## YOUR ASSIGNMENT
Copy out every line in the entries below that includes "JObj".

## STUDY MATERIAL
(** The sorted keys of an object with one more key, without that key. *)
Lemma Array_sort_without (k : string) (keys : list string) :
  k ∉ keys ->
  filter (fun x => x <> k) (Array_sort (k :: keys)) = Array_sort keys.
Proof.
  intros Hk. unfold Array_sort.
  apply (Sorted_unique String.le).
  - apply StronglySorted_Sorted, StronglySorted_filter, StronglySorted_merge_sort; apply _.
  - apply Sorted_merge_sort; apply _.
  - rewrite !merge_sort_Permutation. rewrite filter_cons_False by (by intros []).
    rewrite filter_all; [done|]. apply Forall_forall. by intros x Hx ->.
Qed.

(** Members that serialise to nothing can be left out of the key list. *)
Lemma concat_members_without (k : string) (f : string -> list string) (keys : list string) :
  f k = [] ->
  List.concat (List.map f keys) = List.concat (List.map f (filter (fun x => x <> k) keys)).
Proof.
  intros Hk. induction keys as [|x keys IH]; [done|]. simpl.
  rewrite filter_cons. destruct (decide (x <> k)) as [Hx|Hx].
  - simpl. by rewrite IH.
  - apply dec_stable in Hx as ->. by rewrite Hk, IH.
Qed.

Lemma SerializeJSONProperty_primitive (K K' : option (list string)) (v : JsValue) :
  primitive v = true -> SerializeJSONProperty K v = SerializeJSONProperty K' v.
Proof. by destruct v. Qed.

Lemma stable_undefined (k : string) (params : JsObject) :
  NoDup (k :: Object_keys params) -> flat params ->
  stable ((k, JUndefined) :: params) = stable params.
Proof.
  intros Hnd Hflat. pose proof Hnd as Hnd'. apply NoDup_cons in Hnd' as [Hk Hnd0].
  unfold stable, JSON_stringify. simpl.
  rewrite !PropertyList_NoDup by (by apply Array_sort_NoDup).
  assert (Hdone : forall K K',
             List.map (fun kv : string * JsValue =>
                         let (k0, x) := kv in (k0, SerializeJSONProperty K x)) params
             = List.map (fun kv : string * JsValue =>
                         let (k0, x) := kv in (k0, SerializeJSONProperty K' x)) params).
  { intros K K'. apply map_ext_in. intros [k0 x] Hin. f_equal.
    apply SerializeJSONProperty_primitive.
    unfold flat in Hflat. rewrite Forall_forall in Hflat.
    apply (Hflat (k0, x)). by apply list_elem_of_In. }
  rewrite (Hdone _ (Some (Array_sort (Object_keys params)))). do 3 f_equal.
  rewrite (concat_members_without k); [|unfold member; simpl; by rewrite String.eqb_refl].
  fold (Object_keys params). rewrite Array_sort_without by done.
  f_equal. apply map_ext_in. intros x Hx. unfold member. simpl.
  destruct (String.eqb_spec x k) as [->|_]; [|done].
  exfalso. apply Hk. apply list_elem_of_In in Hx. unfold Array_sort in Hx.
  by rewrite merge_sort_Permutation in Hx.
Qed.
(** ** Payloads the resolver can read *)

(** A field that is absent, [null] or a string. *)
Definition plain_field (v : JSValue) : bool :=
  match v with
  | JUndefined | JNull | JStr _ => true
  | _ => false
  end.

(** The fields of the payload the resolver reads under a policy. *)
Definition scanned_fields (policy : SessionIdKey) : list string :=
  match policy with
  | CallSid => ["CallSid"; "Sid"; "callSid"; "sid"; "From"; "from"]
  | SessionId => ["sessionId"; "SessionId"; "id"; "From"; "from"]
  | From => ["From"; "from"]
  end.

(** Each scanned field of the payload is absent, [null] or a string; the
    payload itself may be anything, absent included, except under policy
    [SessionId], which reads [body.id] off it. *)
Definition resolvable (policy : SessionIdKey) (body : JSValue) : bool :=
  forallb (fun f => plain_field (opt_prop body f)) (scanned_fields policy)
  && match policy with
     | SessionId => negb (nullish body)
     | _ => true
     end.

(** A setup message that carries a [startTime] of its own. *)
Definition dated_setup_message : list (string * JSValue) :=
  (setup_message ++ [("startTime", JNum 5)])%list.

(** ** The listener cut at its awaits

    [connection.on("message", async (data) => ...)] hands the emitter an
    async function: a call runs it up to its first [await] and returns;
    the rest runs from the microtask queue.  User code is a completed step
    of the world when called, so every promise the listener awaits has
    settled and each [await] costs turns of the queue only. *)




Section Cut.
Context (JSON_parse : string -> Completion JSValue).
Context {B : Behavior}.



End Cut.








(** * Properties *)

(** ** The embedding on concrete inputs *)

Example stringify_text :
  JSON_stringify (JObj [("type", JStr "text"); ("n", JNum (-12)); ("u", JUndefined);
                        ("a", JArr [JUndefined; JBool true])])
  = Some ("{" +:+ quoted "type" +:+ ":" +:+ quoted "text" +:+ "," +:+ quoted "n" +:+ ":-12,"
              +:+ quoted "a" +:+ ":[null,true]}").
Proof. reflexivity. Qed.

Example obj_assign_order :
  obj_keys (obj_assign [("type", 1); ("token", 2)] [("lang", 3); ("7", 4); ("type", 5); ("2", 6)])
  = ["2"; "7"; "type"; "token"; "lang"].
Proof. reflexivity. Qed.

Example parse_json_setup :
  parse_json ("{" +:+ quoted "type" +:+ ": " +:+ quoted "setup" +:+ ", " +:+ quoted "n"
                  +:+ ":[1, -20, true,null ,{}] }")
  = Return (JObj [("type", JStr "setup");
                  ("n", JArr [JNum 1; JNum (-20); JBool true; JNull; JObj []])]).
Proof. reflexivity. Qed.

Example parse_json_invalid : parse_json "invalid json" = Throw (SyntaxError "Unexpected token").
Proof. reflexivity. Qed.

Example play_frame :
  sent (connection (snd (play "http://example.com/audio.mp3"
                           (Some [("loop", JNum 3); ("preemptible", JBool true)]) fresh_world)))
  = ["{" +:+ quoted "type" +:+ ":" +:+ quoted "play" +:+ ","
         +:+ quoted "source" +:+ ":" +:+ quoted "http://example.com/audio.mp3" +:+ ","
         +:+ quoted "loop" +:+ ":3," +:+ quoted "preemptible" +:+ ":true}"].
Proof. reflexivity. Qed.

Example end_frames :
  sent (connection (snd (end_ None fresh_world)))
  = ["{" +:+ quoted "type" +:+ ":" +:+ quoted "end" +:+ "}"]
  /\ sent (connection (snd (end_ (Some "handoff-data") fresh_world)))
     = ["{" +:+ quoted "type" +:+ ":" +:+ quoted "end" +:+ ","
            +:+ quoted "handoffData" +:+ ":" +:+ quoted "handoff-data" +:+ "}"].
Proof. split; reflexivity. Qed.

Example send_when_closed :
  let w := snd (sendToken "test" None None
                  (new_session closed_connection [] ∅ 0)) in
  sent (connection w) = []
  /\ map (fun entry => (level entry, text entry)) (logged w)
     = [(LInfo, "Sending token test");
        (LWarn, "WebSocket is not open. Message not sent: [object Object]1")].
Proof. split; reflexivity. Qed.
--
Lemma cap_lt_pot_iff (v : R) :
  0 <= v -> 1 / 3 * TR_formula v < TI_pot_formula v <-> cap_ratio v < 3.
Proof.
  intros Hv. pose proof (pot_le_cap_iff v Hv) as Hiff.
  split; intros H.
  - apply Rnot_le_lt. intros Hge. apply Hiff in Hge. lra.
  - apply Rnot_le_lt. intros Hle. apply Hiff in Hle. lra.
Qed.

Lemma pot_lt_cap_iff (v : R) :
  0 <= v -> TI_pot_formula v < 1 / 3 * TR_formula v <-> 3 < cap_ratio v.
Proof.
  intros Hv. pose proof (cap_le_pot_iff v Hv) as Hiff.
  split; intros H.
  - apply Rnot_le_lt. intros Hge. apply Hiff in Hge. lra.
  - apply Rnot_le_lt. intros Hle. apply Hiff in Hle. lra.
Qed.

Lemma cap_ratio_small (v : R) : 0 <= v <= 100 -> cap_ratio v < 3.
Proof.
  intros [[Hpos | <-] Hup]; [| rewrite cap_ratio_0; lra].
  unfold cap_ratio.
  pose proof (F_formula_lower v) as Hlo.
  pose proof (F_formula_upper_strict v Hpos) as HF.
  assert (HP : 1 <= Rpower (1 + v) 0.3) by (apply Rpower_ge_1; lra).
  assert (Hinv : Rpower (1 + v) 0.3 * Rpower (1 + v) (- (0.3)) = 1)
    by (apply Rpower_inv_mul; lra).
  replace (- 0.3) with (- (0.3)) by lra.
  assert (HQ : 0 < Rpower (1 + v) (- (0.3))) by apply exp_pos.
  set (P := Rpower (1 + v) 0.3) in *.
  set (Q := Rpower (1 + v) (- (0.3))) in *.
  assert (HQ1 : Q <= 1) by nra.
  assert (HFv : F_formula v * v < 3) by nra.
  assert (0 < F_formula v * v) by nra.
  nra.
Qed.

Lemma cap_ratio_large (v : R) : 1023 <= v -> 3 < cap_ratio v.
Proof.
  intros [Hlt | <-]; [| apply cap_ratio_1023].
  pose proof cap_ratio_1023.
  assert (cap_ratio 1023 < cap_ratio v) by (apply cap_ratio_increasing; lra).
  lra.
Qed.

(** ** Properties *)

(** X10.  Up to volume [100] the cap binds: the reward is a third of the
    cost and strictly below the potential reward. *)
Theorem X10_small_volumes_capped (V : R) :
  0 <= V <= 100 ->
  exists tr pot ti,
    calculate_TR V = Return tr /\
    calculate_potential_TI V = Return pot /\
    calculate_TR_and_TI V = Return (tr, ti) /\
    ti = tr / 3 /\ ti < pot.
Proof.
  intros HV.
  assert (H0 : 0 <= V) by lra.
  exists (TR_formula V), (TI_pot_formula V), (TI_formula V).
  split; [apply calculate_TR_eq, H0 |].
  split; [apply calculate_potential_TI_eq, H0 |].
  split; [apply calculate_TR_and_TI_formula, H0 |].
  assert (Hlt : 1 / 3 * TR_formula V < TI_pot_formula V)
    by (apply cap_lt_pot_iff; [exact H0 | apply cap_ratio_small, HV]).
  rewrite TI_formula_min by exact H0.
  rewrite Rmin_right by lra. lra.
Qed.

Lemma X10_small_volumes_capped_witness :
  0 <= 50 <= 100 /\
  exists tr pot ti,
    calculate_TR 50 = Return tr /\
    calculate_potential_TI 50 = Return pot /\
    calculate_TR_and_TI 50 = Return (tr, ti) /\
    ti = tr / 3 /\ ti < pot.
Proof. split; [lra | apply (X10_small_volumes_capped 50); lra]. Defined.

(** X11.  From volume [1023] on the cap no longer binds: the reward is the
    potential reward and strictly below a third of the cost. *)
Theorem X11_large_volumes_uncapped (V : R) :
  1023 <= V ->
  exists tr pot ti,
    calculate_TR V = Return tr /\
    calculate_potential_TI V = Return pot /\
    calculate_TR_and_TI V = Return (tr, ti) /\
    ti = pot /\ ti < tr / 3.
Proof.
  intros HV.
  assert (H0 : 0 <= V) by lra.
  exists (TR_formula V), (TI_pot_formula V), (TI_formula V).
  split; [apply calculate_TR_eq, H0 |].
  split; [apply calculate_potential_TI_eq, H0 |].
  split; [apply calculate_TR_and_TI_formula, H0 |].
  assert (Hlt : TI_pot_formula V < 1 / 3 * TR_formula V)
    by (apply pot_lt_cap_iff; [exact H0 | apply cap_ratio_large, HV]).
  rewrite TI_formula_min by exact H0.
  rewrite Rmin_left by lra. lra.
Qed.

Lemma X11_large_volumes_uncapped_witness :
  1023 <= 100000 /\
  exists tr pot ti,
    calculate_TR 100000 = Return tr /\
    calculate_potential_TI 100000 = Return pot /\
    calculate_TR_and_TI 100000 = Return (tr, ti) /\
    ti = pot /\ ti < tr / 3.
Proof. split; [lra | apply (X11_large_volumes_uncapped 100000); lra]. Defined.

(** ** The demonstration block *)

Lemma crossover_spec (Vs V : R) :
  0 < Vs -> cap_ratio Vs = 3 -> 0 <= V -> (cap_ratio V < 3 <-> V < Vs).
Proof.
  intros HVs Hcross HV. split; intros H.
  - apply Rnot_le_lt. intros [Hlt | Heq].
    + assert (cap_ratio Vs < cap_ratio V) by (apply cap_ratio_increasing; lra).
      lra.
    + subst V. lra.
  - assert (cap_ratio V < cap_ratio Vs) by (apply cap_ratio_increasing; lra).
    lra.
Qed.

## WORKED SOLUTION
  JSON_stringify (JObj [("type", JStr "text"); ("n", JNum (-12)); ("u", JUndefined);
  = Return (JObj [("type", JStr "setup");
                  ("n", JArr [JNum 1; JNum (-20); JBool true; JNull; JObj []])]).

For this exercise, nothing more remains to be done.